期刊
NEPHROLOGY DIALYSIS TRANSPLANTATION
卷 33, 期 11, 页码 1896-1904出版社
OXFORD UNIV PRESS
DOI: 10.1093/ndt/gfy035
关键词
anaemia; dialysis adequacy; beta(2)-microglobulin; haemodialysis; haemodiafiltration
Despite the technological and pharmacological advancements in the last 30 years, morbidity and mortality of dialysis patients are still astonishingly high. Today, convective treatments, such as high-flux haemodialysis (hf-HD) and haemodiafiltration (HDF), are established techniques; the online production of fresh pure dialysate has provided clinical and economic advantages. Nevertheless, the actual benefits of HDF, even with high-convective-volume treatments, are still debatable. Three recent, randomized controlled trials compared survival outcomes in prevalent patients receiving conventional HD or post-dilution HDF and reported conflicting results.

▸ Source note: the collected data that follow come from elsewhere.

Lemma decorated_framed2 (equal : bool) (p : handle * handle) (w : World) :
  framed2 p w (decorated equal p w).
Proof.
  split; [now destruct equal |]. split; [now destruct equal |].
  split; [now destruct equal |].
  intros b H0 H1. destruct equal; by_handles.
Qed.

Lemma plot_homotopy_framed2 (ppath : pyobj) (xpaths : list pyobj)
    (rzero czero : option pyobj) (equal : bool)
    (axs : option (handle * handle)) (w : World) :
  framed2 (panels_for axs w) (opened axs w)
    (snd (plot_homotopy ppath xpaths rzero czero equal axs w)).
Proof.
  rewrite plot_homotopy_unfold.
  pose proof (draw_all_framed2 ppath xpaths rzero czero (panels_for axs w) (opened axs w)) as H.
  destruct (draw_all _ _ _ _ _ _) as [[[] | e] w1]; cbn [snd] in *.
  - eapply framed2_trans; [exact H | apply decorated_framed2].
  - exact H.
Qed.


(** ** [plot]: when it completes, how it fails, what it leaves *)

(** X1. A call of [plot] completes exactly when the grid can be built
    ([N >= 0]), [f] returns on the grid a value with as many entries as the
    grid has points, and the backend accepts every style option. *)
Theorem plot_completes_iff (f : callable) (x0 x1 : float) (N : Z) (ax : option handle)
    (zero : option float) (kw : kwargs) (w : World) :
  fst (plot f x0 x1 N ax zero kw w) = Ok tt <->
  (0 <= N)%Z /\
  exists g y,
    linspace x0 x1 N = Ok g /\
    f (NdArray (map Real g)) = Ok y /\
    len1d y = length g /\
    forallb (accepts (mpl w)) kw = true.
Proof.
  rewrite plot_unfold, plot_on_cases, mpl_readied.
  destruct (Z.ltb_spec N 0) as [Hneg | Hpos].
  - rewrite (linspace_negative x0 x1 N Hneg). cbn [fst].
    split; [discriminate | intros [H _]; lia].
  - destruct (linspace_length x0 x1 N Hpos) as (g & Hg & _). rewrite Hg.
    destruct (f (NdArray (map Real g))) as [y | e] eqn:Hf.
    + destruct (Nat.eqb_spec (length g) (len1d y)) as [Hlen | Hlen]; cbn [negb].
      * destruct (forallb (accepts (mpl w)) kw) eqn:Hkw; cbn [negb fst].
        -- split; [intros _ | reflexivity]. split; [exact Hpos |].
           exists g, y. now repeat split.
        -- split; [discriminate |].
           intros (_ & g' & y' & _ & _ & _ & Hk). discriminate Hk.
      * cbn [fst]. split; [discriminate |].
        intros (_ & g' & y' & Hg' & Hf' & Hlen' & _).
        injection Hg' as <-. rewrite Hf in Hf'. injection Hf' as <-. congruence.
    + cbn [fst]. split; [discriminate |].
      intros (_ & g' & y' & Hg' & Hf' & _).
      injection Hg' as <-. rewrite Hf in Hf'. discriminate Hf'.
Qed.
(** * Survey service (main.py): scoring and survey/response lifecycle

    A shallow embedding of the FastAPI handlers of [main.py].  Python values
    that travel through [json.loads]/[json.dumps] and through the [Any]
    fields of the request schemas are modelled by the type [json]; the two
    SQL tables are lists of rows; a handler is a function from the store to
    the store after the call together with either its return value or the
    exception it raises. *)

From stdpp Require Import gmap strings list fin_maps pretty.
From Stdlib Require Import ZArith Lia.
From Stdlib Require Import Ascii.

#[local] Open Scope Z_scope.
#[local] Set Warnings "-register-all".

(** ** Python values *)

(** The values [json.loads] produces: [None], [bool], [int], [str], [list]
    and [dict] with string keys.  A Rocq [ascii] stands for one character (a
    code point below 256) of a Python [str].  Numbers are the integers;
    floating-point numbers are outside this model. *)
Inductive json :=
  | JNull
  | JBool (b : bool)
  | JInt (z : Z)
  | JStr (s : string)
  | JList (l : list json)
  | JDict (d : gmap string json).

(** Exceptions, by class. *)
Inductive exn :=
  | AttributeError
  | TypeError
  | JSONDecodeError
  | ValidationError
  | HTTPException (status_code : Z) (detail : string).

Inductive result (A : Type) :=
  | Ok (a : A)
  | Raise (e : exn).
Arguments Ok {A} a.
Arguments Raise {A} e.

(** Sequencing: an exception aborts what follows ([x ← r; k]). *)
#[global] Instance result_bind : MBind result := λ A B f r,
  match r with
  | Ok a => f a
  | Raise e => Raise e
  end.
#[global] Instance result_ret : MRet result := λ A a, Ok a.

(** [a == b] on the values above.  [bool] is a subclass of [int], so
    [True == 1] and [False == 0]; lists compare element by element, dicts
    key by key whatever the insertion order. *)
Fixpoint py_eq (a b : json) : bool :=
  match a, b with
  | JNull, JNull => true
  | JBool x, JBool y => bool_decide (x = y)
  | JBool x, JInt y | JInt y, JBool x => bool_decide (y = if x then 1 else 0)
  | JInt x, JInt y => bool_decide (x = y)
  | JStr x, JStr y => bool_decide (x = y)
  | JList xs, JList ys =>
      (fix go (xs ys : list json) : bool :=
         match xs, ys with
         | [], [] => true
         | x :: xs', y :: ys' => py_eq x y && go xs' ys'
         | _, _ => false
         end) xs ys
  | JDict m, JDict n =>
      bool_decide (size m = size n) &&
      map_fold (λ k v acc,
        acc && match n !! k with Some w => py_eq v w | None => false end)
        true m
  | _, _ => false
  end.

(** [isinstance(v, list)] *)
Definition isinstance_list (v : json) : bool :=
  match v with JList _ => true | _ => false end.

(** [obj.get(k, default)]: only a dict has the method. *)
Definition py_get (obj : json) (k : string) (dflt : json) : result json :=
  match obj with
  | JDict d => Ok (default dflt (d !! k))
  | _ => Raise AttributeError
  end.

(** Iterating a value, as [set(x)] does: the elements of a list, the
    characters of a str, the keys of a dict; other values are not iterable. *)
Definition py_iter (x : json) : result (list json) :=
  match x with
  | JList l => Ok l
  | JStr s => Ok ((λ c, JStr (String c EmptyString)) <$> String.list_ascii_of_string s)
  | JDict d => Ok ((λ kv, JStr kv.1) <$> map_to_list d)
  | _ => Raise TypeError
  end.

(** Lists and dicts are unhashable. *)
Definition hashable (x : json) : bool :=
  match x with
  | JList _ | JDict _ => false
  | _ => true
  end.
Lemma video_panel_follows_mode_witness :
  exists g',
    deliver_all (fun _ body => fmt body)
      (fun _ => Moment SimWorld.empty_world "12:00:00") 0
      [video_mode_changed "none"; frame_received (Some "camera-frame")]
      (update_video_mode_ui "camera" new_window) = Some g' /\
    video_label g' = None /\
    shows_mode (run_video [CaptureLoopTurn; SetVideoMode "none"] (SimWorld.init "camera")) g'.
Proof.
  eexists. split; [reflexivity|]. split; [reflexivity|].
  refine (proj2 (proj2 (video_panel_follows_mode (fun _ body => fmt body)
                          (fun _ => Moment SimWorld.empty_world "12:00:00") 0
                          [CaptureLoopTurn; SetVideoMode "none"] (SimWorld.init "camera")
                          (update_video_mode_ui "camera" new_window) _))
            [video_mode_changed "none"; frame_received (Some "camera-frame")] _ _ _).
  - repeat split; discriminate.
  - reflexivity.
  - reflexivity.
Defined.

(** *** The input box *)

(** What is typed reaches the session, stripped.  [send_user_text] ignores
    an input box that [str.strip()] empties, one that holds white space
    only: nothing is shown, nothing is submitted and the box keeps its
    content.  Otherwise the text without its leading and trailing white
    space is submitted and the box is cleared;
    and with the orchestrator running, a session open and nothing waiting,
    [handle_user_text] queues that text and the next iteration of
    [process_text_input_queue] sends exactly it as the user turn (never the
    "." that stands in for an empty text) and leaves the input queue
    empty. *)
Theorem typed_text_reaches_the_session {W : Type} `{World W} (g : window) (c : core W) :
  is_running c = true -> session c = true -> text_input_queue c = [] ->
  if String.eqb (str_strip (input_box g)) "" then send_user_text g = g
  else
    input_box (send_user_text g) = "" /\
    user_text_submitted (send_user_text g) =
      user_text_submitted g ++ [str_strip (input_box g)] /\
    client_texts
      (trace (snd (process_text_input_iteration
                     (snd (handle_user_text true (str_strip (input_box g)) c))))) =
      client_texts (trace c) ++ [str_strip (input_box g)] /\
    text_input_queue
      (snd (process_text_input_iteration
              (snd (handle_user_text true (str_strip (input_box g)) c)))) = [].
Proof.
  intros Hrun Hs Hq. unfold send_user_text. cbv zeta.
  destruct (String.eqb (str_strip (input_box g)) "") eqn:Hblank; [reflexivity|].
  cbn [negb]. split; [reflexivity|]. split; [reflexivity|].
  rewrite handle_user_text_running by exact Hrun. rewrite Hq. cbn [app snd].
  set (c1 := set_text_input_queue [Some (str_strip (input_box g))] c).
  destruct (process_text_input_iteration_effect c1 (str_strip (input_box g)) []
              eq_refl Hs) as (_ & _ & Htrace & _).
  split.
  - rewrite Htrace, client_texts_app. unfold str_or. rewrite Hblank. reflexivity.
  - unfold process_text_input_iteration, purge_speech_queues, session_call. unfold_so.
    simpl. rewrite Hs. simpl.
    destruct (session_send _ (world c)) as [[[[]|e]|] w1]; reflexivity.
Qed.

The meta-analyses of the published trials were ultimately incapable of providing a clear and definitive answer on the possible beneficial effects of choosing one treatment over the other. All-cause mortality, anaemia, phosphate control and clearance of small molecules seemed to be unaffected by the treatment modality. On the other hand, cardiovascular mortality, intradialytic vascular stability and the clearance of protein-bound molecules fared better in patients treated with HDF. These results were not consistent between the studies. Thus, there is still no conclusive answer to the question that nephrologists would like to have answered: ` Which is the best treatment for my patient?' In the age of evidence-based medicine, we need strong data to support the superiority of a treatment in comparison with another, although theoretically plausible. There is the need for a well-designed clinical trial comparing outcomes for patients randomly assigned to high-or moderate-convection-volume HDF versus hf-HD to clearly prove the clinical superiority of HDF, including the effect of different infusion volumes.